Patrona:
De los pobres.
Historia:
Beatriz nació en el siglo XV en Ceuta, al norte de África, ciudad que se encontraba bajo el dominio de la corona de Portugal. Por lo tanto, nació portuguesa.
Su padre fue gobernador de Ceuta, y aún pequeña se mudó a Portugal con su familia, que cultivó en la niña una profunda devoción a Nuestra Señora de la Concepción. A los veinte años de edad fue enviada a España como dama de honor de D. Isabel, nieta de D. Juan I, que se convirtió en esposa del rey Juan II de Castilla, donde comenzó su calvario.
Beatriz era muy bonita, y la reina, dominada por una mezcla de celos e envidia, encerró a Beatriz en un ataúd durante días, con el fin de que muriera asfixiada, pero una invisible protección de la Virgen María la salvó. Ella recibió la gracia de una aparición de Nuestra Señora y la misión de fundar una Orden religiosa dedicada a la Inmaculada Concepción.
Su prima fue a visitarla, y al saber de sus planes de una nueva congregación, le regaló el palacio de Galiana, en Toledo, y la iglesia anexa de Santa Fe. Beatriz se trasladó a la nueva residencia en 1484, junto con 12 compañeras, dando inicio al primer monasterio de la Orden de las Clarisas de la Inmaculada Concepción, conocidas como las monjas concepcionistas. Luego envió el reglamento que escribió, basado en las Reglas de las clarisas, para ser aprobado por el papa Inocencio VIII, que lo confirmó en 1489.

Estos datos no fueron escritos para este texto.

(* ===== verification/Prefetch.v ===== *)
(** The prefetching reader as two threads ([crates/adbc-monetdb/src/driver.rs]):
    the worker of [PrefetchedBinaryReader] with the frames it sends, the response
    buffers that go back to it for reuse, the statistics both can see, and the
    calls of [next] that receive.  The direct reader with its buffer and
    statistics is here too.

    [ReadPath] has the readers without buffers and threads; what the two threads
    do in any order is shown to be what [ReadPath] says in [PrefetchProofs].

    Of a buffer the model keeps the capacity and the length.  What capacity the
    client library leaves a buffer with, and where a buffer is after shrinking,
    are parameters. *)

From stdpp Require Import base list numbers strings gmap.
From S2P Require Import Prelude RustStd Types Exportbin Calendar ArrowData Decode Inline Errors Ingest ReadPath ParameterReader Channel.
Local Open Scope Z_scope.

(** ** Vectors *)

(** [Vec::reserve_exact] of a vector with [length] elements. *)
Definition reserve_exact (length capacity additional : Z) : Z :=
  if capacity - length <? additional then length + additional else capacity.

(** Whether [shrink_owned_response] shrinks, and the capacity it leaves. *)
Definition shrinks (length capacity : Z) : bool := saturating_add length (length / 8) <? capacity.
Definition shrink_owned_response (length capacity : Z) : Z := if shrinks length capacity then length else capacity.

(** What is not the driver's of a buffer: the capacity [fetch_binary_into]
    leaves, for the rows asked for and the capacity it was given, and the
    address of a buffer that was shrunk. *)
Class ResponseBuffers (cursor : Type) := {
  capacity_after : cursor → Z → Z → Z → Z;
  shrunk_address : Z → Z;
}.

(** ** Statistics both threads write *)

Definition count_recycled (st : ReadStats) : ReadStats :=
  mkReadStats (read_window_budget_bytes st) (read_exact_batch_rows st) (initial_estimated_bytes_per_row st)
    (observed_bytes_per_row st) (read_window_rows st) (read_window_bytes st) (window_capacity_bytes st)
    (window_adopted st) (prefetch_engaged st) (recycled_buffers st + 1).

(** ** The worker *)

Record PrefetchPlan : Type := mkPrefetchPlan {
  plan_result_id : Z;
  plan_columns : list ResultColumn;
  plan_schema : list Field;
  plan_total_rows : Z;
  plan_scheduler : ReadWindowScheduler;
  plan_adopt_frame : bool;
  plan_stats : option ReadStats;
}.

(** The locals of the worker's loop; [fetch_returns] once it will return. *)
Record BinaryFetch {cursor : Type} : Type := mkFetch {
  fetch_cursor : cursor;
  fetch_next_row : Z;
  fetch_scheduler : ReadWindowScheduler;
  fetch_returns : bool;
}.
Arguments BinaryFetch : clear implicits.
Arguments mkFetch {cursor}.

(** The channel of buffers for reuse, by their capacities, and the statistics. *)
Record FetchShared : Type := mkShared {
  recycle_channel : list Z;
  shared_stats : option ReadStats;
}.

Definition RECYCLE_BOUND : nat := 2.
Definition FRAME_BOUND : nat := 1.

Section prefetch.
Context {cursor : Type} `{!ResultCursor cursor, !ResponseBuffers cursor} `{Arrow}.
Context (result_id : Z) (columns : list ResultColumn) (total_rows : Z) (adopt_frame : bool).

(** A frame, or an error, with the capacity of the buffer. *)
Local Abbreviation Message := (res ReadError BinaryFrame * Z)%type.

(** A buffer of the channel whose size suits: its capacity, whether there is
    one, and what is left in the channel. *)
Definition take_recycled (s : ReadWindowScheduler) (recycle : list Z) : Z * bool * list Z :=
  if adopt_frame then (0, false, recycle)
  else
    match recycle with
    | capacity :: recycle =>
        if bool_decide (is_Some (exact_batch_rows s)) || (capacity <=? saturating_mul (ReadPath.window_budget_bytes s) 2)
        then (capacity, true, recycle) else (0, false, recycle)
    | [] => (0, false, [])
    end.

(** The capacity a response is given room for. *)
Definition wanted_capacity (s : ReadWindowScheduler) (requested_rows : Z) : Z :=
  if adopt_frame then default 0 (owned_frame_capacity columns requested_rows)
  else response_capacity s requested_rows false.

Definition fetching_panicked : ReadError := RE_Parse "MonetDB result fetching panicked".

(** One round of [fetch_binary_frames] up to its send ([fetch_frame] is the
    request and its checks); nothing when the loop ends. *)
Definition fetch_round (e : FetchShared) (w : BinaryFetch cursor)
    : option Message * BinaryFetch cursor * FetchShared :=
  let next_row := fetch_next_row w in
  let remaining := total_rows - next_row in
  let returns := mkFetch (fetch_cursor w) next_row (fetch_scheduler w) true in
  if fetch_returns w || negb (next_row <? total_rows) then (None, w, e)
  else
    match next_rows (E := ReadError) (fetch_scheduler w) remaining with
    | Ok (requested_rows, s) =>
        let wanted := wanted_capacity s requested_rows in
        let '(capacity, recycled, recycle) := take_recycled s (recycle_channel e) in
        let stats := if recycled then count_recycled <$> shared_stats e else shared_stats e in
        let capacity := if capacity <? wanted then reserve_exact 0 capacity wanted else capacity in
        match fetch_frame (fetch_cursor w) result_id next_row (fetch_scheduler w) remaining with
        | Ok (frame, actual_rows, s, c) =>
            let capacity := capacity_after (fetch_cursor w) next_row requested_rows capacity in
            let stats :=
              (λ st, read_stats_record st actual_rows (len (frame_response frame)) capacity adopt_frame) <$> stats in
            (Some (Ok frame, capacity), mkFetch c (next_row + actual_rows) s (actual_rows =? 0), mkShared recycle stats)
        | Err value => (Some (Err value, 0), returns, mkShared recycle stats)
        | Panic => (Some (Err fetching_panicked, 0), returns, mkShared recycle stats)
        end
    | _ => (Some (Err fetching_panicked, 0), returns, e)
    end.

(** ** The consumer *)

(** A reader ([pr_receiver] is not used: the channel is [px_pipe]). *)
Record Prefetching : Type := mkPrefetching {
  px_reader : PrefetchedBinaryReader;
  px_pipe : Pipe FetchShared (BinaryFetch cursor) Message;
}.

Definition finish (x : Prefetching) : Prefetching :=
  let r := px_reader x in mkPrefetching (pr_update r (pr_decoded_rows r) [] true) (hang_up (px_pipe x)).

(** The address the decoder finds the response at: an adopted response is
    shrunk first. *)
Definition received_frame (frame : BinaryFrame) (capacity : Z) : BinaryFrame :=
  if adopt_frame && shrinks (len (frame_response frame)) capacity
  then mkBinaryFrame (frame_start frame) (frame_requested frame) (frame_response frame)
         (shrunk_address (frame_address frame))
  else frame.

(** [recycle_sender.try_send] of a decoded response, unless decoding unwound. *)
Definition recycle_response (r : PrefetchedBinaryReader) (frame : BinaryFrame) (capacity : Z) (ended : bool)
    (e : FetchShared) : FetchShared :=
  if adopt_frame then e
  else
    match decode_response false (frame_address frame) (frame_response frame) (pr_columns r) (pr_result_id r)
            (frame_start frame) (Z.to_nat (frame_requested frame)) (pr_schema r) with
    | Panic => e
    | _ =>
        if ended || (RECYCLE_BOUND <=? length (recycle_channel e))%nat then e
        else mkShared (recycle_channel e ++ [capacity]) (shared_stats e)
    end.

(** The receiver that holds one message, or none. *)
Definition with_receiver (r : PrefetchedBinaryReader) (receiver : list (option (res ReadError BinaryFrame)))
    : PrefetchedBinaryReader :=
  pr_update r (pr_decoded_rows r) receiver (pr_finished r).

(** A call of [next]; [None] while it waits for the worker.  What it does with a
    message is [prefetched_next]; a reader that is finished has no receiver. *)
Definition next_turn (x : Prefetching) : option (option (res ReadError RecordBatch) * Prefetching) :=
  let r := px_reader x in
  let returned (item_reader : option (res ReadError RecordBatch) * PrefetchedBinaryReader) p :=
    let x := mkPrefetching item_reader.2 p in
    Some (item_reader.1, if pr_finished item_reader.2 then finish x else x) in
  if pr_finished r || (pr_total_rows r <=? pr_decoded_rows r) then Some (None, finish x)
  else if negb (pipe_open (px_pipe x)) then
    Some (Some (Err (RE_Parse "MonetDB result prefetch receiver is unavailable")), finish x)
  else
    match receive FRAME_BOUND (px_pipe x) with
    | None => None
    | Some (None, p) => returned (prefetched_next (with_receiver r [])) p
    | Some (Some (Err value, _), p) => returned (prefetched_next (with_receiver r [Some (Err value)])) p
    | Some (Some (Panic, _), p) => returned (prefetched_next (with_receiver r [Some Panic])) p
    | Some (Some (Ok frame, capacity), p) =>
        let frame := received_frame frame capacity in
        returned (prefetched_next (with_receiver r [Some (Ok frame)]))
          (with_shared p (recycle_response r frame capacity (has_ended p) (pipe_shared p)))
    end.

(** [Drop]: the receiver goes away; the worker is joined if it completes within
    the turns it is given. *)
Definition prefetched_drop (grace : nat) (x : Prefetching) : Pipe FetchShared (BinaryFetch cursor) Message * bool :=
  let p := Nat.iter grace (try_turn FRAME_BOUND fetch_round) (hang_up (px_pipe x)) in (p, has_ended p).

(** ** Turns of the two threads *)

Inductive Turn : Type := WorkerTurn | NextTurn.

(** What [next] returned, call by call. *)
Fixpoint prefetch_run (turns : list Turn) (x : Prefetching) : list (option (res ReadError RecordBatch)) * Prefetching :=
  match turns with
  | [] => ([], x)
  | WorkerTurn :: turns =>
      prefetch_run turns (mkPrefetching (px_reader x) (try_turn FRAME_BOUND fetch_round (px_pipe x)))
  | NextTurn :: turns =>
      match next_turn x with
      | None => prefetch_run turns x
      | Some (item, x) => let '(items, x) := prefetch_run turns x in (item :: items, x)
      end
  end.
End prefetch.
Arguments Prefetching : clear implicits.
Arguments mkPrefetching {cursor}.

(** The plan of [query_result_with_timeouts] for a result; the statistics are
    kept when the caller has a place for them. *)
Definition result_plan (result : BinaryResult) (schema : list Field) (s : ReadWindowScheduler) (adopt_frame stats : bool)
    : PrefetchPlan :=
  mkPrefetchPlan (result_result_id result) (result_columns result) schema (result_total_rows result) s adopt_frame
    (if stats then Some (read_stats_new s true) else None).

Section start.
Context {cursor : Type} `{!ResultCursor cursor}.

(** [PrefetchedBinaryReader::new], the thread being started. *)
Definition prefetching_new (c : cursor) (plan : PrefetchPlan) : Prefetching cursor :=
  mkPrefetching
    (mkPrefetched (plan_result_id plan) (plan_columns plan) (plan_schema plan) (plan_total_rows plan) 0
       (plan_adopt_frame plan) [] false)
    (pipe_start (mkShared [] (plan_stats plan)) (mkFetch c 0 (plan_scheduler plan) false)).

Context `{!ResponseBuffers cursor} `{Arrow}.

Definition prefetching_run (c : cursor) (plan : PrefetchPlan) (turns : list Turn) :=
  prefetch_run (plan_result_id plan) (plan_columns plan) (plan_total_rows plan) (plan_adopt_frame plan) turns
    (prefetching_new c plan).

(** The calls of [ReadPath]'s reader, for which the worker is the list of what
    it sends. *)
Fixpoint prefetched_calls (n : nat) (r : PrefetchedBinaryReader) : list (option (res ReadError RecordBatch)) :=
  match n with
  | O => []
  | S n => let '(item, r) := prefetched_next r in item :: prefetched_calls n r
  end.

(** ** The direct reader with its buffer *)

Record DirectReading : Type := mkDirect {
  direct_binary : BinaryReader cursor;
  (** [response]: its length and capacity. *)
  direct_length : Z;
  direct_capacity : Z;
  direct_stats : option ReadStats;
}.

(** The direct reader of [query_result_with_timeouts]. *)
Definition direct_new (c : cursor) (result : BinaryResult) (schema : list Field) (s : ReadWindowScheduler)
    (adopt_frame stats : bool) : DirectReading :=
  mkDirect (direct_reader c result schema s adopt_frame) 0 0 (if stats then Some (read_stats_new s false) else None).

(** [next_inner]: the item and the reader are those of [binary_next]; a window
    is recorded once it is fetched, with the rows asked for. *)
Definition direct_next (x : DirectReading) : option (res ReadError RecordBatch) * DirectReading :=
  let r := direct_binary x in
  let '(item, r') := binary_next r in
  let unchanged := mkDirect r' (direct_length x) (direct_capacity x) (direct_stats x) in
  if br_finished r || (br_total_rows r <=? br_next_row r) then (item, unchanged)
  else
    match next_rows (E := ReadError) (br_scheduler r) (br_total_rows r - br_next_row r) with
    | Ok (count, s) =>
        let wanted := wanted_capacity (br_columns r) (br_adopt_frame r) s count in
        let capacity :=
          if br_adopt_frame r then wanted
          else if direct_capacity x <? wanted then reserve_exact (direct_length x) (direct_capacity x) wanted
          else direct_capacity x in
        match (fetch_binary_into (br_cursor r) (br_next_row r) count).1 with
        | Ok response =>
            let capacity := capacity_after (br_cursor r) (br_next_row r) count capacity in
            let recorded capacity :=
              (λ st, read_stats_record st count (len response) capacity (br_adopt_frame r)) <$> direct_stats x in
            (item,
             if br_adopt_frame r
             then mkDirect r' (direct_length x) (direct_capacity x)
                    (recorded (shrink_owned_response (len response) capacity))
             else mkDirect r' (len response) capacity (recorded capacity))
        | _ => (item, unchanged)
        end
    | _ => (item, unchanged)
    end.

(** What a consumer sees of a direct reader in [n] calls. *)
Fixpoint direct_calls (n : nat) (x : DirectReading) : list (option (res ReadError RecordBatch)) * DirectReading :=
  match n with
  | O => ([], x)
  | S n => let '(item, x) := direct_next x in let '(items, x) := direct_calls n x in (item :: items, x)
  end.
End start.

Sin embargo, diez días antes de la ceremonia en que todas profesarían la nueva Orden, Beatriz tuvo una nueva aparición de la Virgen María, que le comunicó que ella moriría en la fecha de la fiesta. Por eso profesó los votos en la víspera de ese primer grupo y murió feliz, el 1º de septiembre de 1490. La fundadora sabía que había dejado en la tierra una semilla, recibida de las manos de la Virgen María, y que germinaría por los siglos venideros, en todo el mundo.
Ella fue considerada precursora del culto y de la teología del dogma de la Inmaculada Concepción de la Santísima Virgen María, que sería proclamado unos cuatro siglos después por el papa Pío IX. La fundadora fue beatificada solo en 1926 y canonizada 50 años después por el papa Pablo VI, pero Santa Beatriz de Silva ya era venerada desde hacía muchos siglos, espontáneamente, en todo el mundo cristiano.
Oración:
Acordaos, oh Santa Beatriz de Silva, de las muchas angustias y tribulaciones por las cuales pasasteis en esta vida e interceded por nosotros.
Oh Santa Beatriz, virgen singularmente amada de María Inmaculada, alcanzadnos la pureza del alma y del cuerpo, con la gracia que ardientemente os suplicamos.